Reserved and reclusive by nature, Emily Jane Brontë remains a figure whose life and personality are largely shrouded in mystery. She was born on July 30, 1818, at Thornton in Yorkshire. Her father, Patrick, was the curate of Haworth, and her mother, Maria Branwell Brontë, died of cancer when Emily was three. Two of Emily’s older sisters, Maria and Elizabeth, died of consumption when she was just seven. The surviving Brontë children—Charlotte, Patrick Branwell, Emily, and Anne—were brought up by a maternal aunt, Elizabeth Branwell, who came to live in their father’s parsonage. She read to them from newspapers, and the children kept abreast of political debates, such as the question of Catholic emancipation and the aftermath of the French Revolution. They also had free reign of their father’s library, where they encountered such writers of their time as Sir Walter Scott, Lord Byron, Percy Bysshe Shelley, and William Wordsworth, along with William Shakespeare and Aesop. Two of their favorite books were John Milton’s Paradise Lost (1667) and Paul Bunyan’s Pilgrim’s Progress (1678). In June of 1826 Patrick Brontë gave Branwell a set of twelve wooden soldiers, and the four siblings began to create a fantasy world. Ascribing names and personalities to the toy soldiers, the Brontës wrote and performed a number of plays. Later, Emily and Anne created the Gondal saga, which centered on the inhabitants of an imaginary island in the north Pacific. These “Gondal chronicles,” the inspiration for some of Emily’s most passionate poems, occupied her thoughts and writings throughout most of her life, even after Anne had tired of the fantasy.
Although she wrote quite extensively, Emily had little formal schooling. In 1835 she briefly attended Miss Wooler’s school at Roe Head, where Charlotte was a teacher; she left after only three months because she was homesick and made few friends, and as a result, her health was suffering. Around 1837 (the exact date remains in question) Emily taught at Law Hill School but remained there only a short time. In 1842 she and Charlotte studied in Brussels, where Emily was exposed to the writings of the French and German Romantics. It was at home on the moors, however, where Emily was happiest, and aside from limited travels for schooling, she spent her life in Haworth.
In the biographical notice Charlotte wrote for the republication of Wuthering Heights in 1850, she refers to her accidental discovery of a notebook of Emily’s poems five years earlier: “My sister Emily was not a person of demonstrative character nor one, on the recesses of whose mind and feelings even those nearest and dearest to her could, with impunity, intrude unlicensed; it took hours to reconcile her to the discovery I had made, and days to persuade her that such poems merited publication.” But Charlotte did succeed, and in 1846 the three Brontë sisters, using pseudonyms, published Poems by Currer, Ellis, and Acton Bell.

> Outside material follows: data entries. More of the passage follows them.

(* ===== verification/SocketLowLevel.v ===== *)
(** * Sending and receiving one message, and the supervision of the process
    ([impl/check.cc], [impl/socket_info.cc], [impl/socket_low_level.cc])

    [socket_send] and [socket_recv] retry until the socket accepts or delivers a
    message; between two attempts the process checks that the socket file is
    still there. Both recurse on the answers the environment is going to give:
    when these are used up the process waits for ever ([Blocked]). *)
From S2P Require Import Prelude SwigCommon Protocol Dto Machine.

Open Scope string_scope.
Open Scope list_scope.
Open Scope nat_scope.

Section check.
Context `{Codec}.

(** ** [socket_info.cc] *)
Definition set_socket_url (url : string) : run_of unit :=
  upd_sup (λ c, c <| socket_name_url := url |>).
Definition get_socket_url : run_of string := gets (λ s, socket_name_url (sup s)).
Definition set_socket_file_name (name : string) : run_of unit :=
  upd_sup (λ c, c <| socket_file_name := name |>).
Definition get_socket_file_name : run_of string := gets (λ s, socket_file_name (sup s)).

(** ** [check.cc] *)
Definition set_remote_client (value : bool) : run_of unit :=
  upd_sup (λ c, c <| remote_client := value |>).
Definition get_remote_client : run_of bool := gets (λ s, remote_client (sup s)).

(** [::access(socket_file_name, F_OK) == 0] *)
Definition access_socket_file : run_of bool := λ s,
  match c_access (chan s) with
  | [] => (Ret true, s)
  | b :: rest => (Ret b, s <| chan := (chan s) <| c_access := rest |> |>)
  end.

Definition usleep (microseconds : Z) : run_of unit := log (ev_sleep microseconds).
Definition sleep (seconds : Z) : run_of unit := log (ev_sleep (seconds * 1000000)).

Definition external_process_check : run_of unit :=
  remote ← get_remote_client;
  if (remote : bool) then mret tt
  else
    ok ← access_socket_file;
    if (ok : bool) then mret tt
    else sleep 1;; abort.

(** [::getppid()] *)
Definition getppid : run_of Z := λ s,
  match c_getppid (chan s) with
  | [] => (Blocked, s)
  | p :: rest => (Ret p, s <| chan := (chan s) <| c_getppid := rest |> |>)
  end.

Definition check_parent_pid : run_of unit :=
  new_ppid ← getppid;
  first ← gets (λ s, first_ppid (sup s));
  when (first =? -1)%Z (upd_sup (λ c, c <| first_ppid := new_ppid |>));;
  first ← gets (λ s, first_ppid (sup s));
  when (negb (first =? new_ppid)%Z)
    (sleep 1;;
     name ← get_socket_file_name;
     log (ev_unlink name);;
     abort).

(** [check_thread_routine], [fuel] rounds of it *)
Fixpoint check_thread_routine (fuel : nat) : run_of unit :=
  match fuel with
  | 0 => blocked
  | S fuel =>
      keep ← gets (λ s, keep_checking (sup s));
      if (keep : bool) then
        external_process_check;;
        check_parent_pid;;
        usleep 100000;;
        check_thread_routine fuel
      else mret tt
  end.

Definition start_check_thread : run_of unit :=
  remote ← get_remote_client;
  when (negb remote) (upd_sup (λ c, c <| check_thread_started := true |>)).
Definition stop_check_thread : run_of unit :=
  upd_sup (λ c, c <| keep_checking := false |>).
Definition cancel_check_thread : run_of unit :=
  upd_sup (λ c, c <| check_thread_cancelled := true |>).

(** ** [socket_low_level.cc] *)
Definition init (locks : bool) : run_of unit :=
  upd_chan (λ c, c <| use_zmq_socket_locks := locks |>).

(** [zmq_socket_mutex]: locking it again or unlocking it when free is undefined. *)
Definition lock_mutex : run_of unit :=
  held ← gets (λ s, mutex_held (chan s));
  if (held : bool) then undef else upd_chan (λ c, c <| mutex_held := true |>).
Definition unlock_mutex : run_of unit :=
  held ← gets (λ s, mutex_held (chan s));
  if (held : bool) then upd_chan (λ c, c <| mutex_held := false |>) else undef.
Definition lock_if_used : run_of unit :=
  locks ← gets (λ s, use_zmq_socket_locks (chan s)); when locks lock_mutex.
Definition unlock_if_used : run_of unit :=
  locks ← gets (λ s, use_zmq_socket_locks (chan s)); when locks unlock_mutex.

Fixpoint socket_send_loop (script : list send_outcome) (zmsg : wire) : run_of unit :=
  match script with
  | [] => lock_if_used;; blocked
  | answer :: rest =>
      lock_if_used;;
      upd_chan (λ c, c <| c_sends := rest |>);;
      match answer with
      | send_true => log (ev_send zmsg);; unlock_if_used
      | send_false | send_threw =>
          external_process_check;;
          unlock_if_used;;
          usleep 100000;;
          socket_send_loop rest zmsg
      end
  end.

Definition socket_send (zmsg : wire) : run_of unit :=
  script ← gets (λ s, c_sends (chan s)); socket_send_loop script zmsg.

(** The result is the received message, or [None] for the C++ result [false]. *)
Fixpoint socket_recv_loop (script : list recv_outcome) (return_on_error : bool) :
  run_of (option wire) :=
  match script with
  | [] => lock_if_used;; blocked
  | answer :: rest =>
      lock_if_used;;
      upd_chan (λ c, c <| c_recvs := rest |>);;
      match answer with
      | recv_true w => log (ev_recv w);; unlock_if_used;; mret (Some w)
      | recv_false | recv_threw =>
          external_process_check;;
          unlock_if_used;;
          if return_on_error then mret None
          else usleep 100000;; socket_recv_loop rest return_on_error
      end
  end.

Definition socket_recv (return_on_error : bool) : run_of (option wire) :=
  script ← gets (λ s, c_recvs (chan s)); socket_recv_loop script return_on_error.
End check.

(** ** What a routine sent and received *)
Section io.
Context `{Codec}.

Definition sent (tr : list event) : list wire :=
  omap (λ e, match e with ev_send w => Some w | _ => None end) tr.
Definition received (tr : list event) : list wire :=
  omap (λ e, match e with ev_recv w => Some w | _ => None end) tr.

Lemma sent_app tr1 tr2 : sent (tr1 ++ tr2) = sent tr1 ++ sent tr2.
Proof. apply omap_app. Qed.
Lemma received_app tr1 tr2 : received (tr1 ++ tr2) = received tr1 ++ received tr2.
Proof. apply omap_app. Qed.

(** Only the environment's part of the state changed. *)
Record same_but_chan (s s' : machine) : Prop := {
  sbc_sup : sup s' = sup s;
  sbc_glob : glob s' = glob s;
  sbc_it : it s' = it s;
  sbc_rh : rh s' = rh s;
  sbc_vmf : vmf s' = vmf s;
}.

#[global] Instance same_but_chan_preorder : PreOrder same_but_chan.
Proof.
  split; [by intros []|]. intros s1 s2 s3 [] []. split; congruence.
Qed.

(** The events of the transport *)
Definition transport_event (e : event) : Prop :=
  match e with ev_send _ | ev_recv _ | ev_sleep _ => True | _ => False end.

(** [io s s' ws rs]: between [s] and [s'] exactly [ws] was sent and [rs]
    received, the settings of the channel are the same, no bad news about the
    socket file came up, and nothing outside the channel changed. *)
Record io (s s' : machine) (ws rs : list wire) : Prop := {
  io_sent : sent (c_trace (chan s')) = sent (c_trace (chan s)) ++ ws;
  io_received : received (c_trace (chan s')) = received (c_trace (chan s)) ++ rs;
  io_locks : use_zmq_socket_locks (chan s') = use_zmq_socket_locks (chan s);
  io_access : c_access (chan s') ⊆ c_access (chan s);
  io_setrlimit : c_setrlimit (chan s') = c_setrlimit (chan s);
  io_events : ∃ tr, c_trace (chan s') = c_trace (chan s) ++ tr ∧ Forall transport_event tr;
  io_frame : same_but_chan s s';
}.

Lemma io_refl s : io s s [] [].
Proof. split; rewrite ?app_nil_r; try done. exists []. by rewrite app_nil_r. Qed.

Lemma io_trans s1 s2 s3 ws1 ws2 rs1 rs2 :
  io s1 s2 ws1 rs1 → io s2 s3 ws2 rs2 → io s1 s3 (ws1 ++ ws2) (rs1 ++ rs2).
Proof.
  intros [Hs1 Hr1 Hl1 Ha1 Hx1 (tr1 & He1 & Ht1) Hf1].
  intros [Hs2 Hr2 Hl2 Ha2 Hx2 (tr2 & He2 & Ht2) Hf2]. split.
  - by rewrite Hs2, Hs1, app_assoc.
  - by rewrite Hr2, Hr1, app_assoc.
  - congruence.
  - by etransitivity.
  - congruence.
  - exists (tr1 ++ tr2). rewrite He2, He1, <-app_assoc. by rewrite Forall_app.
  - by transitivity s2.
Qed.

Emily is best remembered for her only novel, Wuthering Heights, first published in 1847 to much less recognition than her sister’s Jane Eyre. Only with its 1850 republication and with Charlotte’s preface, which addresses some of the violence and nihilism of the novel, did Wuthering Heights begin to receive real recognition. Emily Brontë died on December 19, 1848.
The World of Emily Brontë and Wuthering Heights
1818 Emily Jane Brontë is born on July 30. The fourth canto of Byron’s Childe Harold is published.
1819 The Reverend Patrick Brontë, Emily’s father, is offered a lifetime curacy at Haworth.
1820 The Brontës move to Haworth.
1821 Emily’s mother dies. Her sister, their Aunt Elizabeth Branwell, agrees to raise the Brontë children.
1824 Maria, Elizabeth, Charlotte, and Emily are sent to the Clergy Daughters’ school at Cowan Bridge.
1825 Maria Brontë dies in May. Charlotte and Emily are taken out of school. Elizabeth dies in June.
1826 The four surviving Brontë children use Branwell’s toy soldiers to create make-believe characters. These sol diers, referred to by the children as the Young Men, are the source for numerous plays they write and perform.
1827- 1828 The Brontë children begin the play The Islanders; each picks an actual island and populates it with his or her favorite heroes. Having been influenced by their readings of The Arabian Nights, the Brontës see them selves as genii who have omnipotent power over the worlds they create. Emily selects Sir Walter Scott, his son-in-law, and his grandson as some of her heroes. Their aunt had earlier given the children a copy of Scott’s Tales of a Grandfather (1828).